◆ **PROBLEM STATEMENT**: Each line of the data that includes the string "both" is to be copied out.
▬▬▬▬▬▬▬▬▬▬
(** * Puissant transaction ordering (core/types/puissant.go)

    A shallow embedding of the priority-package comparisons, the merged-queue
    comparator and the [TransactionsPuissant] controller, together with the
    properties checked against the specification.

    Go values that are shared and mutated in place (the backing array of the
    queue, the per-account map, the enabled set) live in an explicit [Heap];
    a panic of the Go code is the result [None]. *)

From Stdlib Require Import ZArith Lia.
From stdpp Require Import base option list sorting gmap fin_maps fin_sets.

(** ** Data model *)

(** [common.Address] and [PuissantID] are fixed-size byte arrays, used here
    only as keys and compared for equality: they are read as numbers. *)
Abbreviation Address := N (only parsing).
Abbreviation PuissantID := N (only parsing).
Abbreviation loc := positive (only parsing).

(** Modelled from the spec: the [Transaction] type and its accessors
    ([GasPrice], [Time], [IsPuissant], [PuissantID], [PuissantInfo], [Hash])
    are declared outside the given sources.  A queue entry carries a gas
    price, an arrival time and the package descriptor
    (package id, package sequence, inner sequence); a transaction that belongs
    to no package carries the empty package id. *)
Record Transaction := mkTx {
  tx_hash : N;
  tx_gasPrice : Z;
  tx_time : Z;
  tx_puissantID : PuissantID;
  tx_puissantSeq : Z;
  tx_puissantTxSeq : Z
}.

Abbreviation Transactions := (list Transaction) (only parsing).

Definition emptyPuissantID : PuissantID := 0%N.

(** [pid.IsPuissant()] *)
Definition pidIsPuissant (pid : PuissantID) : bool :=
  negb (N.eqb pid emptyPuissantID).

Definition GasPrice (tx : Transaction) : Z := tx_gasPrice tx.
Definition Time (tx : Transaction) : Z := tx_time tx.
Definition TxPuissantID (tx : Transaction) : PuissantID := tx_puissantID tx.
Definition IsPuissant (tx : Transaction) : bool := pidIsPuissant (TxPuissantID tx).
Definition PuissantInfo (tx : Transaction) : PuissantID * Z * Z :=
  (tx_puissantID tx, tx_puissantSeq tx, tx_puissantTxSeq tx).

(** [Signer] is an interface of the surrounding package; [Sender] recovers the
    address a transaction was signed by.  The code drops the error of
    [Sender], so only the returned address matters. *)
Definition Signer := Transaction → Address.
Definition Sender (signer : Signer) (tx : Transaction) : Address := signer tx.

(** ** math/big values behind pointers

    A [*big.Int] is [option Z]: [None] is the nil pointer.  [Cmp] returns 0 on
    identical pointers without reading them, and otherwise reads both
    operands; [Mul] reads both operands. *)
Definition bigCmp (x y : option Z) : option Z :=
  match x, y with
  | None, None => Some 0%Z
  | Some a, Some b =>
      Some (match (a ?= b)%Z with Lt => (-1)%Z | Eq => 0%Z | Gt => 1%Z end)
  | _, _ => None
  end.

Definition bigMul (x y : option Z) : option Z :=
  match x, y with
  | Some a, Some b => Some (a * b)%Z
  | _, _ => None
  end.

(** Conversion of a machine integer to [int64] and [int64] addition wrap. *)
Definition wrap_int64 (z : Z) : Z :=
  ((z + 2 ^ 63) mod 2 ^ 64 - 2 ^ 63)%Z.

Definition uint64_range (z : Z) : Prop := (0 ≤ z < 2 ^ 64)%Z.

(** ** PuissantPackage *)

Record PuissantPackage := mkPackage {
  pp_id : PuissantID;
  pp_txs : Transactions;
  pp_maxTimestamp : Z;
  pp_bidGasPrice : option Z
}.

Abbreviation PuissantPackages := (list PuissantPackage) (only parsing).

(** [txs[0]] panics on an empty list; [GasPrice()] returns a fresh non-nil
    big integer. *)
Definition NewPuissantPackage (pid : PuissantID) (txs : Transactions) (maxTS : Z)
  : option PuissantPackage :=
  tx0 ← txs !! 0;
  Some {| pp_id := pid; pp_txs := txs; pp_maxTimestamp := maxTS;
          pp_bidGasPrice := Some (GasPrice tx0) |}.

Definition ID (pp : PuissantPackage) : PuissantID := pp_id pp.
Definition ExpireAt (pp : PuissantPackage) : Z := pp_maxTimestamp pp.
Definition Txs (pp : PuissantPackage) : Transactions := pp_txs pp.
Definition TxCount (pp : PuissantPackage) : nat := length (pp_txs pp).

Definition HigherBidGasPrice (pp with_ : PuissantPackage) : option bool :=
  c ← bigCmp (pp_bidGasPrice pp) (pp_bidGasPrice with_);
  Some (0 <? c)%Z.

Definition ReplacedByNewPuissant (pp np : PuissantPackage) (priceBump : Z)
  : option bool :=
  oldP ← bigMul (pp_bidGasPrice pp)
                (Some (wrap_int64 (100 + wrap_int64 priceBump)));
  newP ← bigMul (pp_bidGasPrice np) (Some 100%Z);
  c ← bigCmp (Some newP) (Some oldP);
  Some (0 <? c)%Z.

Definition HigherBidGasPriceIntCmp (pp : PuissantPackage) (with_ : option Z)
  : option bool :=
  c ← bigCmp (pp_bidGasPrice pp) with_;
  Some (0 <? c)%Z.

(** [new(big.Int).Set(nil)] reads the nil pointer. *)
Definition BidGasPrice (pp : PuissantPackage) : option Z := pp_bidGasPrice pp.

(** ** The merged-queue comparator *)

Definition bundleSort (txI txJ : Transaction) : bool :=
  let '(_, txIBSeq, txIInnerSeq) := PuissantInfo txI in
  let '(_, txJBSeq, txJInnerSeq) := PuissantInfo txJ in
  if (txIBSeq =? txJBSeq)%Z then (txIInnerSeq <? txJInnerSeq)%Z
  else (txIBSeq <? txJBSeq)%Z.

(** The body of [puissantTxQueue.Less] on the two entries read at [i], [j]. *)
Definition txLess (txI txJ : Transaction) : bool :=
  match bigCmp (Some (GasPrice txI)) (Some (GasPrice txJ)) with
  | Some cmp =>
      if (cmp =? 0)%Z then
        let iIsBundle := IsPuissant txI in
        let jIsBundle := IsPuissant txJ in
        if negb iIsBundle && negb jIsBundle then (Time txI <? Time txJ)%Z
        else if iIsBundle && jIsBundle then bundleSort txI txJ
        else if iIsBundle then true
        else if jIsBundle then false
        else (0 <? cmp)%Z
      else (0 <? cmp)%Z
  | None => false
  end.

Definition Len (s : Transactions) : nat := length s.

Definition Less (s : Transactions) (i j : nat) : option bool :=
  txI ← s !! i; txJ ← s !! j; Some (txLess txI txJ).

(** [sort.Sort] is Go's library sort: it returns a permutation of its input in
    which no entry is [Less] than an earlier one, and leaves the order of ties
    open.  The model fixes one such result. *)
Definition notAfter (a b : Transaction) : Prop := txLess b a = false.

Global Instance notAfter_dec a b : Decision (notAfter a b).
Proof. unfold notAfter. apply _. Defined.

Definition sort_queue (s : Transactions) : Transactions := merge_sort notAfter s.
▬▬▬▬▬▬▬▬▬▬
◆ **ANSWER SECTION**:
    identical pointers without reading them, and otherwise reads both
    operands; [Mul] reads both operands. *)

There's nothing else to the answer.